Брат-повар развязал полотенце, смахнул им, как мог, налипшие повсюду волосы и опустил мальчика на пол.

Тут вошли несколько братьев, среди них брат Хиль, брат Бим-Бом и брат Ворота.

— Ого! Уже всё? — удивился брат Хиль.

— Я не хочу, чтоб они смотрели, — визжал Марселино, пока брат Кашка раздевал его.

— Никто на тебя и не смотрит, сынок, — заверил его повар, пока двое братьев переливали горячую воду из кастрюль в кадку.

— А почему ты на меня эту рубашку надел? — спросил Марселино.

— Потому что ты уже большой, и иначе неприлично.

С этими словами повар накинул на раздетого мальчика широкую рубаху[57].

Другие монахи оставались пока на кухне, а Марселино задумался о том, что же такое «неприлично». Он стоял в воде, а брат Кашка намылил мочалку и тёр его под рубахой. Наконец мальчик решил высказать вслух свои мысли.

— Брат Кашка, а пупок — это неприлично? Монах засмеялся, и другие вместе с ним.

— Нет, Марселино, пупок — это прилично.

— Ой, мне мыло в глаз попало!

— Ладно-ладно, буду поосторожнее.

— Брат Кашка, а у тебя есть пупок?

Тут захохотали все, кроме покрасневшего брата Кашки, который возмущённо обернулся к собратьям:

— Братья, неужели вам больше делать нечего? Всё ещё смеясь, монахи вышли из кухни, а повар сказал:

— У каждого есть пупок, Марселино, но теперь ты однако же помолчи. Ты ведь знаешь, сегодня и так всё кувырком, потому что Сочельник[58].

Накануне ночью шёл снег, и земля была вся белая, к великой радости Марселино и к огорчению братьев: теперь никто не доберётся до них, пока не сойдёт снег, какие уж тут подарки…

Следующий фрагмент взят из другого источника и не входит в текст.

Lemma inv_create (self : FeatureExtractor) (key : FlowKey.t) (t : Q) :
  inv self ->
  Dict.get key (_flows self) = None ->
  Dict.get (FlowKey.reverse key) (_flows self) = None ->
  inv (mkExtractor (flow_timeout self) (cleanup_interval self)
         (_flows self ++ [(key, FlowStats.new key t t)])
         (_last_cleanup self) (_total_flows_created self + 1)
         (_total_flows_completed self)).
Proof.
  unfold inv, counted. intros (Hok & Hkey & Hsin & Hiat & Hcnt) Hk Hr.
  apply get_None_notin in Hk. apply get_None_notin in Hr.
  cbn [_flows _total_flows_created _total_flows_completed].
  assert (Hkeys : Dict.keys (_flows self ++ [(key, FlowStats.new key t t)])
                  = Dict.keys (_flows self) ++ [key]).
  { unfold Dict.keys. now rewrite map_app. }
  repeat split.
  - unfold Dict.ok. rewrite Hkeys. apply NoDup_app; auto.
    + repeat constructor. intros [].
    + intros x Hx [Hx'|[]]. subst. contradiction.
  - apply Forall_app. split; [exact Hkey|]. repeat constructor.
  - unfold single. rewrite Hkeys. intros k H1 H2.
    apply in_app_iff in H1. apply in_app_iff in H2.
    destruct H1 as [H1|[H1|[]]], H2 as [H2|[H2|[]]].
    + now apply Hsin.
    + exfalso. apply Hr. rewrite H2. now rewrite reverse_involutive.
    + subst k. contradiction.
    + congruence.
  - apply Forall_app. split; [exact Hiat|]. repeat constructor.
  - rewrite length_app. simpl. rewrite Hcnt. lia.
Qed.

(** The accumulator [resolve_flow] returns is the table entry at the key it
    returns, and the table it leaves keeps the invariants. *)
Lemma resolve_flow_inv (self : FeatureExtractor) (p : PacketInfo.t) :
  inv self ->
  forall self1 k s dir,
    resolve_flow self p = (self1, k, s, dir) ->
    inv self1 /\ Dict.get k (_flows self1) = Some s
    /\ flow_timeout self1 = flow_timeout self.
Proof.
  intros Hinv self1 k s dir Hres.
  pose proof (resolve_flow_cases self p) as Hc. cbv zeta in Hc.
  destruct (Dict.get (_create_flow_key p) (_flows self)) eqn:E1.
  - rewrite Hc in Hres. inversion Hres; subst. auto.
  - destruct (Dict.get (FlowKey.reverse (_create_flow_key p)) (_flows self))
      eqn:E2.
    + rewrite Hc in Hres. inversion Hres; subst. auto.
    + rewrite Hc in Hres. inversion Hres; subst. split; [|split].
      * now apply inv_create.
      * cbn [_flows]. now apply get_app_new.
      * reflexivity.
Qed.

Lemma get_without_same (k : FlowKey.t) (d : Dict.t) :
  Dict.get k (without k d) = None.
Proof.
  apply get_None_notin. unfold without, Dict.keys. intros H.
  apply in_map_iff in H. destruct H as [[k' v] [Hfst Hin]].
  apply filter_In in Hin. destruct Hin as [_ Hneq]. cbn [fst] in *. subst k'.
  rewrite FlowKey_eqb_refl in Hneq. discriminate.
Qed.

Lemma stale_fresh_length (self : FeatureExtractor) (now : Q) (d : Dict.t) :
  (List.length (filter (stale self now) d)
   + List.length (filter (fresh_entry self now) d) = List.length d)%nat.
Proof.
  unfold fresh_entry. induction d as [|kv d IH]; [reflexivity|].
  simpl. destruct (stale self now kv); simpl; lia.
Qed.

Lemma extracted_length (fsqrt : Q -> Q) (d : Dict.t) (feats : list FlowFeatures.t) :
  extracted fsqrt (Dict.values d) feats -> List.length feats = List.length d.
Proof.
  intros H. apply Forall2_length in H. unfold Dict.values in H.
  now rewrite length_map in H.
Qed.

Section Ingest.

Variable fsqrt : Q -> Q.

Lemma _cleanup_stale_flows_inv (self : FeatureExtractor) (now : Q) :
  inv self ->
  exists self' feats,
    _cleanup_stale_flows fsqrt self now = Ok (self', feats)
    /\ inv self'
    /\ _flows self' = filter (fresh_entry self now) (_flows self)
    /\ flow_timeout self' = flow_timeout self.
Proof.
  intros Hinv. pose proof Hinv as (Hok & _).
  destruct (_cleanup_stale_flows_spec fsqrt self now Hok)
    as [feats [Hext [_ Hrun]]].
  eexists. exists feats. split; [exact Hrun|].
  split; [|split; reflexivity].
  apply inv_shrink; [exact Hinv|].
  rewrite (extracted_length _ _ _ Hext). apply stale_fresh_length.
Qed.

Lemma finalize_all_flows_inv (self : FeatureExtractor) :
  inv self ->
  exists self' feats,
    finalize_all_flows fsqrt self = Ok (self', feats) /\ inv self'.
Proof.
  intros (Hok & Hkey & Hsin & Hiat & Hcnt). unfold finalize_all_flows.
  destruct (extract_all_total fsqrt (Dict.values (_flows self)))
    as [feats [Hrun _]].
  rewrite Hrun. cbn [bind]. eexists. exists feats. split; [reflexivity|].
  unfold inv, Dict.ok, keyed, single, iat_ok, counted in *.
  cbn [_flows set_flows set_total_flows_completed _total_flows_created
       _total_flows_completed Dict.keys map List.length].
  repeat split; try constructor.
  - intros k [].
  - rewrite Hcnt. lia.
Qed.

(** What one call of [process_packet] does to the accumulator of the
    packet's conversation: the check after the update compares the timeout
    with zero, so the updated accumulator is emitted and removed when the
    timeout is not positive, and stays in the table otherwise. *)
Lemma process_packet_spec (self : FeatureExtractor) (p : PacketInfo.t)
    (now now' : Q) :
  inv self ->
  forall self1 k s dir,
    resolve_flow self p = (self1, k, s, dir) ->
    exists self' r,
      process_packet fsqrt self p now now' = Ok (self', r)
      /\ inv self'
      /\ flow_timeout self' = flow_timeout self
      /\ ((Qle_bool (flow_timeout self) 0 = true
           /\ Dict.get k (_flows self') = None
           /\ exists f,
                _extract_features fsqrt (_update_flow_stats s p dir) = Ok f
                /\ r = Some f)
          \/ (Qle_bool (flow_timeout self) 0 = false
              /\ Dict.get k (_flows self')
                 = Some (_update_flow_stats s p dir))).
Proof.
  intros Hinv self1 k s dir Hres.
  destruct (resolve_flow_inv self p Hinv _ _ _ _ Hres) as (Hinv1 & Hget & Hft).
  pose proof (inv_update self1 k s p dir Hinv1 Hget) as Hinv2.
  set (s' := _update_flow_stats s p dir) in *.
  set (self2 := set_flows (Dict.set k s' (_flows self1)) self1) in *.
  assert (Hft2 : flow_timeout self2 = flow_timeout self) by exact Hft.
  assert (Hget2 : Dict.get k (_flows self2) = Some s') by apply get_set_same.
  assert (Hkey : FlowStats.flow_key s' = k).
  { destruct Hinv2 as (_ & Hkeyed & _). unfold keyed in Hkeyed.
    rewrite Forall_forall in Hkeyed.
    exact (Hkeyed _ (get_Some_In _ _ _ Hget2)). }
  unfold process_packet. rewrite Hres. fold s'. fold self2.
  unfold s' at 1. rewrite complete_after_update. rewrite Hft2.
  destruct (Qle_bool (flow_timeout self) 0) eqn:Hto.
  - destruct (_extract_features_total fsqrt s') as [f Hf]. rewrite Hf.
    cbn [bind]. rewrite Hkey.
    destruct Hinv2 as (Hok2 & Hrest).
    assert (Hin : In k (Dict.keys (_flows self2)))
      by (eapply get_Some_key; eauto).
    rewrite (del_present k (_flows self2) Hok2 Hin). cbn [bind].
    eexists. eexists. split; [reflexivity|]. split.
    + apply (inv_shrink self2 (fun kv => negb (FlowKey.eqb k (fst kv))) 1).
      * split; assumption.
      * pose proof (length_without k (_flows self2) Hok2 Hin) as Hl.
        unfold without in Hl. lia.
    + split; [exact Hft2|].
      left. split; [reflexivity|]. split.
      * apply get_without_same.
      * exists f. split; reflexivity.
  - destruct (negb (Qle_bool (now - _last_cleanup self2) (cleanup_interval self2))).
    + destruct (_cleanup_stale_flows_inv self2 (PacketInfo.timestamp p) Hinv2)
        as (self3 & feats & Hrun & Hinv3 & Hflows & Hft3).
      rewrite Hrun. cbn [bind].
      exists (set_last_cleanup now' self3).
      exists (match feats with f :: _ => Some f | [] => None end).
      split; [destruct feats; reflexivity|].
      split; [now apply inv_last_cleanup|].
      split; [destruct self3; cbn in *; congruence|].
      right. split; [reflexivity|].
      replace (_flows (set_last_cleanup now' self3)) with (_flows self3)
        by (destruct self3; reflexivity).
      rewrite Hflows. apply In_get_Some.
      * apply ok_filter. apply Hinv2.
      * apply filter_In. split; [now apply get_Some_In|].
        unfold fresh_entry, stale. cbn [snd]. unfold s'.
        rewrite complete_after_update. rewrite Hft2. now rewrite Hto.
    + exists self2, None. split; [reflexivity|]. split; [exact Hinv2|].
      split; [exact Hft2|].
      right. split; [reflexivity | exact Hget2].
Qed.

Lemma process_packet_inv (self : FeatureExtractor) (p : PacketInfo.t)
    (now now' : Q) :
  inv self ->
  exists self' r, process_packet fsqrt self p now now' = Ok (self', r) /\ inv self'.
Proof.
  intros Hinv. destruct (resolve_flow self p) as [[[self1 k] s] dir] eqn:Hres.
  destruct (process_packet_spec self p now now' Hinv _ _ _ _ Hres)
    as (self' & r & Hrun & Hinv' & _).
  eauto.
Qed.

Lemma step_inv (self : FeatureExtractor) (c : call) :
  inv self -> exists self', step fsqrt self c = Ok self' /\ inv self'.
Proof.
  intros Hinv. destruct c as [p now now' | t | ]; unfold step.
  - destruct (process_packet_inv self p now now' Hinv) as (self' & r & H & Hi).
    rewrite H. cbn [bind]. eauto.
  - destruct (_cleanup_stale_flows_inv self t Hinv) as (self' & r & H & Hi & _).
    rewrite H. cbn [bind]. eauto.
  - destruct (finalize_all_flows_inv self Hinv) as (self' & r & H & Hi).
    rewrite H. cbn [bind]. eauto.
Qed.

Lemma run_inv (cs : list call) :
  forall self, inv self -> exists self', run fsqrt self cs = Ok self' /\ inv self'.
Proof.
  induction cs as [|c cs IH]; intros self Hinv; simpl.
  - eauto.
  - destruct (step_inv self c Hinv) as (self1 & H & Hi). rewrite H.
    cbn [bind]. now apply IH.
Qed.

End Ingest.

(** ** Reachable states *)

Lemma reachable_inv (fsqrt : Q -> Q) (flow_timeout cleanup_interval t0 : Q)
    (cs : list call) :
  exists self,
    run fsqrt (__init__ flow_timeout cleanup_interval t0) cs = Ok self
    /\ inv self.
Proof. apply run_inv. apply inv_init. Qed.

Глядя на скорбную картину заснеженной равнины, брат Хиль заявил:

— А мне всё-таки нравится снег!

Брат Бим-Бом, стоявший рядом, грустно отозвался:

— Вот только в этом году никаких нам подарков не светит: дороги-то все непроезжие… Вот увидите, брат, что вам на ужин достанется, небось тогда не обрадуетесь!

Брат Хиль пожал плечами:

— И что? Будто я в детстве не голодал… Марселино наблюдал, как молодые монахи, вооружившись палками, стряхивали снег с крыш: те уже почти прохудились, и лишнего груза могли просто не выдержать.

— Мал он больно, чтобы так поздно спать ложиться, — ворчал тем временем на веранде брат Кашка.

— Послушайте, брат, — возразил настоятель, — если бы вифлеемские пастухи[59] точно знали, как знаем мы, что в эту ночь родился Иисус Христос, они ведь тоже взяли бы с собой детей, даже очень маленьких!

И, подозвав к себе мальчика, спросил его:

— Хочешь посмотреть, как братья устраивают вертеп? Помнишь, какой он в прошлый раз получился?

— Ещё бы! — обрадовался тот.

Братья поднимались и вновь спускались по шаткой чердачной лестнице с какими-то свёртками в руках. Сияя, Марселино наблюдал за ними.

Как-то раз, когда на лестнице не было ни одного монаха, Марселино поднялся на первую ступеньку, но тут же услышал напоминание:

— По этой лестнице ходить нельзя! Наконец брат Значит принёс самую большую коробку, и Марселино потрусил за ним, словно собачонка.